Anketlere göre, AfD'nin üçüncü parti olması, ilk iki partinin koalisyon oluşturması durumunda aşırı sağcıların ana muhalefet koltuğuna oturması anlamına gelecek...
Almanya İkinci Dünya Savaşı'ndan sonraki demokrasi tarihinde aşırı sağcı hiçbir partinin AfD kadar büyük bir kitleye erişerek oy potansiyalini genişletemediği yorumu yapılıyor. Kuruluşundan sadece 4 yıl sonra, 13 eyalette yapılan meclis seçimlerinde meclise girmeyi başaran AfD'nin seçimlerden kısa süre önceye kadar üçüncü parti olmasına kesin gözüyle bakılıyordu.
ANAMUHALEFET OLACAKLAR!
Ancak son anketlere göre AfD, üçüncü parti olmak için Alman Yeşiller Partisi, Hür Demokratik Parti ve Sol Parti, üçüncü parti olmak içinde kıyasıya bir yarış içinde.

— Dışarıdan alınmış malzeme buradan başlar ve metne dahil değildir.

Lemma module_begin_advances ctx n s s' : is_i64 (BlockHeight ctx) -> module_BeginBlock ctx n s = Ok s' -> advances s s'.
Proof.
  intros Hh Hx. split.
  - refine (module_begin_lifts moves _ ctx n s s' _ _ _ _ Hx).
    + intros *. intros Hr Hc. by eapply acts_move, handler_act.
    + intros c c'. by apply (bep3_op_moves ctx Bep3Theorems.OpBeginBlock).
    + intros c c' (t & Ht & ->)%on_part_Ok. by eapply council_moves, CouncilTheorems.step_block.
    + intros c c' (t & Ht & ->)%on_part_Ok. apply dasigners_moves.
    + intros m c c' Hc. by eapply acts_move, begin_act.
  - unfold module_BeginBlock in Hx. repeat case_bool_decide; try (by injection Hx as <-); try by eapply on_chain_committee.
    by eapply rtc_once, CommitteeGov.step_block.
Qed.

Lemma module_end_advances ctx n s s' : module_EndBlock ctx n s = Ok s' -> advances s s'.
Proof.
  intros Hx. split.
  - refine (module_end_lifts moves ctx n s s' _ _ Hx).
    + intros c c' (t & Ht & ->)%on_part_Ok. apply pricefeed_moves.
    + intros m t t' Hc. apply (end_advances _ _ _ _ Hc).
  - unfold module_EndBlock in Hx. repeat case_bool_decide; try (by injection Hx as <-); [by eapply on_chain_committee|].
    apply (end_advances _ _ _ _ Hx).
Qed.

Lemma blockers_advance (f : string -> AppState -> outcome AppState) l s s' :
  (forall n t t', f n t = Ok t' -> advances t t') -> ofold f l s = Ok s' -> advances s s'.
Proof.
  intros Hf Hx. refine (ofold_inv (advances s) f l s s' _ _ Hx); [|done].
  intros n s1 s2 _ H1 H2. etransitivity; [exact H1|by eapply Hf].
Qed.

Lemma submit_world ctx msg s i s' : msgServer_SubmitProposal ctx msg s = Ok (i, s') -> World s' = World s.
Proof.
  intros Hx. unfold msgServer_SubmitProposal, SubmitProposal in Hx. go_inv Hx.
  unfold StoreNewProposal in Hx. go_inv Hx. simplify_eq. unfold IncrementNextProposalID in Hcall3. go_inv Hcall3. by simplify_eq.
Qed.

Lemma deliver_advances ctx m s s' : is_i64 (BlockHeight ctx) -> admissible m s -> deliver ctx m s = Ok s' -> advances s s'.
Proof.
  intros Hh Ha Hx. destruct m as [m|m|m|m|m|m|m|m|m|m|m|m|m]; simpl in Ha, Hx;
    try (eapply on_chain_advances; [|exact Hx]; intros c c' Hc).
  - apply on_part_Ok in Hc as (t & Ht & ->). unfold msgServer_CreateAtomicSwap in Ht. go_inv Ht.
    apply bep3_moves. eapply (Bep3Theorems.step_op _ ctx (OpCreate _ _ _ _ _ _ _ _ _)); [done|by apply Ha|exact Ht].
  - apply on_part_Ok in Hc as (t & Ht & ->). unfold msgServer_ClaimAtomicSwap in Ht. go_inv Ht.
    apply bep3_moves. by eapply (Bep3Theorems.step_op _ ctx (OpClaim _ _ _)).
  - apply on_part_Ok in Hc as (t & Ht & ->). unfold msgServer_RefundAtomicSwap in Ht. go_inv Ht.
    apply bep3_moves. by eapply (Bep3Theorems.step_op _ ctx (OpRefund _ _)).
  - by eapply issuance_msg_moves.
  - destruct Ha. by eapply evmutil_msg_moves.
  - apply on_part_Ok in Hc as (t & Ht & ->). apply pricefeed_moves.
  - destruct Ha as (Hv & Hu & Hn). apply obind_Ok in Hx as ([i s1] & Hx & [= <-]). split.
    + by rewrite (submit_world _ _ _ _ _ Hx).
    + eapply rtc_once, step_submit; eauto.
  - destruct Ha as (Hv & Hu). split.
    + unfold msgServer_Vote, Committee.AddVote in Hx. go_inv Hx; by simplify_eq.
    + eapply rtc_once, CommitteeGov.step_vote; eauto.
  - apply on_part_Ok in Hc as (t & Ht & ->). by eapply council_moves, step_register.
  - apply on_part_Ok in Hc as (t & Ht & ->). by eapply council_moves, CouncilTheorems.step_vote.
  - apply on_part_Ok in Hc as (t & Ht & ->). apply dasigners_moves.
  - apply on_part_Ok in Hc as (t & Ht & ->). apply dasigners_moves.
  - apply on_part_Ok in Hc as (t & Ht & ->). apply dasigners_moves.
Qed.

Lemma app_step_advances s s' : app_step act s s' -> advances s s'.
Proof.
  intros [ctx s1 s2 Hh Hx|ctx s1 s2 Hx|ctx m s1 s2 Hh Ha Hx|s1 s2 Hx].
  - eapply blockers_advance; [|exact Hx]. intros n t t'. by apply module_begin_advances.
  - eapply blockers_advance; [|exact Hx]. intros n t t'. apply module_end_advances.
  - by eapply deliver_advances.
  - by apply gov_advances.
Qed.

Lemma app_run_advances s s' : rtc (app_step act) s s' -> advances s s'.
Proof. apply rtc_preorder; [apply _|apply app_step_advances]. Qed.
End Laws.

(** ** The modules of the application behave as they do alone *)
  Context {laws : AppLaws activity}.


(** What x/issuance keeps whatever parameters are set: they are valid, and the issued amount
    of every window is a nonnegative amount of its denomination. *)
Definition supply_sane (d : string) (sup : Issuance.AssetSupply) : Prop :=
  Denom (Issuance.CurrentSupply sup) = d /\ 0 <= Amount (Issuance.CurrentSupply sup).
Definition books_ok (t : Issuance.State B A) : Prop :=
  ValidateAssets (Issuance.Assets t) = Ok tt /\ map_Forall supply_sane (Issuance.AssetSupplies t).




Record app_inv s : Prop := {
  ai_bep3 : Bep3Theorems.inv (get (World s) : Bep3Keeper.State B A);
  ai_issuance : books_ok (get (World s) : Issuance.State B A);
  ai_council : votes_ok (get (World s) : Council.State K);
  ai_committee : CommitteeTheorems.inv s
}.

Lemma rtc_keeps {S} (R : S -> S -> Prop) (P : S -> Prop) x y :
  (forall a b, R a b -> P a -> P b) -> rtc R x y -> P x -> P y.
Proof. intros HR. induction 1; eauto. Qed.


(** ** The begin blocker of x/issuance is not wired *)

(** What happens to the window of a denomination: its time stands still, and its amount never
    goes down. *)
Definition later_window (d : string) (t t' : Issuance.State B A) : Prop :=
  forall sup, Issuance.AssetSupplies t !! d = Some sup ->
     exists sup', Issuance.AssetSupplies t' !! d = Some sup' /\ TimeElapsed sup' = TimeElapsed sup
     /\ Amount (Issuance.CurrentSupply sup) <= Amount (Issuance.CurrentSupply sup').

#[export] Instance later_window_preorder d : PreOrder (later_window d).
Proof.
  split; [intros t sup Hs; exists sup; split_and!; [done|done|lia]|].
  intros t1 t2 t3 H1 H2 sup Hs.
  destruct (H1 _ Hs) as (sup1 & Hs1 & ? & ?). destruct (H2 _ Hs1) as (sup2 & Hs2 & ? & ?).
  exists sup2. split_and!; [done|congruence|lia].
Qed.














(** ** Swaps are not paid to module accounts *)
Lemma loadBlocked_all : loadBlockedMaccAddrs = ModuleAccountAddrs.
Proof.
  apply map_eq. intros k. unfold loadBlockedMaccAddrs, allowedMaccs. rewrite map_lookup_imap, lookup_empty. simpl.
  by destruct (ModuleAccountAddrs !! k).
Qed.

Definition user_recipient (sw : AtomicSwap) : Prop :=
  default false (ModuleAccountAddrs !! AccAddress_String (swRecipient sw)) = false.
Definition recipients_ok (t : Bep3Keeper.State B A) : Prop :=
  map_Forall (fun _ => user_recipient) (Bep3Keeper.AtomicSwaps t).

Lemma step_recipients (t t' : Bep3Keeper.State B A) : Bep3Theorems.step ModuleAccountAddrs t t' ->
  Bep3Theorems.inv t -> recipients_ok t -> recipients_ok t'.
Proof.
  intros Hs Hi Hr. destruct Hs as [ctx o t t' Hh _ Hx|t b acc _|p t t' _ Hx]; [|done|].
  2: { apply SetParams_Ok in Hx as (_ & _ & E & _). unfold recipients_ok. by rewrite E. }
  destruct o as [rnh ts span x y soc roc amt cc|from id' rn|from id'|]; simpl in Hx.
  - pose proof Hx as Hm. unfold CreateAtomicSwap in Hm.
    apply CreateAtomicSwap_Ok in Hx as (c & a & dir & sup & sup' & b' & acc & Hx). cbn zeta in Hx.
    destruct Hx as (_ & _ & _ & _ & _ & _ & _ & ->). simpl. apply map_Forall_insert_2; [|done].
    destruct (GetAtomicSwap t _); [done|]. unfold user_recipient; simpl. by destruct (default false _).
  - apply ClaimAtomicSwap_Ok in Hx as (sw & c & r & sup & sup' & b' & Hsw & Hst & _ & _ & _ & _ & ->).
    simpl. apply map_Forall_insert_2; [|done]. exact (Hr _ _ Hsw).
  - apply RefundAtomicSwap_Ok in Hx as (sw & c & r & sup & sup' & b' & Hsw & Hst & _ & _ & _ & ->).
    simpl. apply map_Forall_insert_2; [|done]. exact (Hr _ _ Hsw).
  - destruct (BeginBlocker_spec ctx t (inv_params _ Hi) (inv_store _ Hi) Hh) as (s1 & s2 & Hb & _ & _ & _ & Hv).
    rewrite Hx in Hb. injection Hb as <-. intros id sw. rewrite Hv. intros (sw0 & Hsw0 & Hb)%bind_Some.
    unfold block_view in Hb. repeat case_match; simplify_eq; exact (Hr _ _ Hsw0).
Qed.

(** With the module accounts that the application gives to x/bep3, the recipient of a swap
    is never an account that the bank refuses to pay: in every reachable state, no stored
    swap is for a blocked address. *)
Theorem recipients_not_blocked s s' id sw :
  app_inv s -> recipients_ok (get (World s)) -> rtc (app_step activity) s s' ->
  Bep3Keeper.AtomicSwaps (get (World s') : Bep3Keeper.State B A) !! id = Some sw ->
  default false (loadBlockedMaccAddrs !! AccAddress_String (swRecipient sw)) = false.
Proof.
  intros [I _ _ _] Hr [[H _ _] _]%app_run_advances Hsw. rewrite loadBlocked_all.
  assert (Bep3Theorems.inv (get (World s') : Bep3Keeper.State B A) /\ recipients_ok (get (World s'))) as [_ Hok].
  { eapply (rtc_keeps _ (fun t => Bep3Theorems.inv t /\ recipients_ok t)); [|exact H|done].
    intros t t' Ht [Hi Ho]. split; [by eapply Bep3Theorems.step_inv|by eapply step_recipients]. }
  by apply (Hok id).
Qed.
End Runs.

Almanya'da bu seçimlere katılacak 61,5 milyon seçmen bulunuyor. 2013 yılında düzenlenen genel seçimde seçime katılım oranı yüzde 71.5, 2009 yılında ise 70.8 olmuştu.
MÜSLÜMAN MÜLTECİLER ÜZERİNDEN SİYASET YAPTILAR
Kurulduğu 2013 yılında Avrupa ve Euro politikaları karşıtı bir politika izlemeyi seçen AfD, 2015 yılında yüz binlerce mültecinin ülkeye akın etmesinin sonucunda Alman halkı içinde oluşan 'yabancı tepkisini' politik amaçlarına uygun olarak değerlendirmesini iyi bildi.
Partinin kurucusu ve ılımlı görüşleriyle bilinen Bernd Lucke'nin yaklaşık 2 bin destekçisiyle partiyi terk etmesiyle partiye aşırı sağcı politikalarıyla yön veren Frauke Petry, göçmen ve İslam karşıtı tonunu artırarak Alman halkı içinde göçmenlerden rahatsız kitleye kolaylıkla ulaştı.
AŞIRI SAĞCILAR ANA MUHALEFET OLABİLİR
Birinci olması beklenen CDU ve ikinci olması beklenen SPD'nin tekrar bir koalisyon kurması ve AfD'nin bu partilerin ardından üçüncü olması, Almanya'da aşırı sağcı bir partinin ana muhalefet partisi koltuğuna oturabileceği anlamına geliyor.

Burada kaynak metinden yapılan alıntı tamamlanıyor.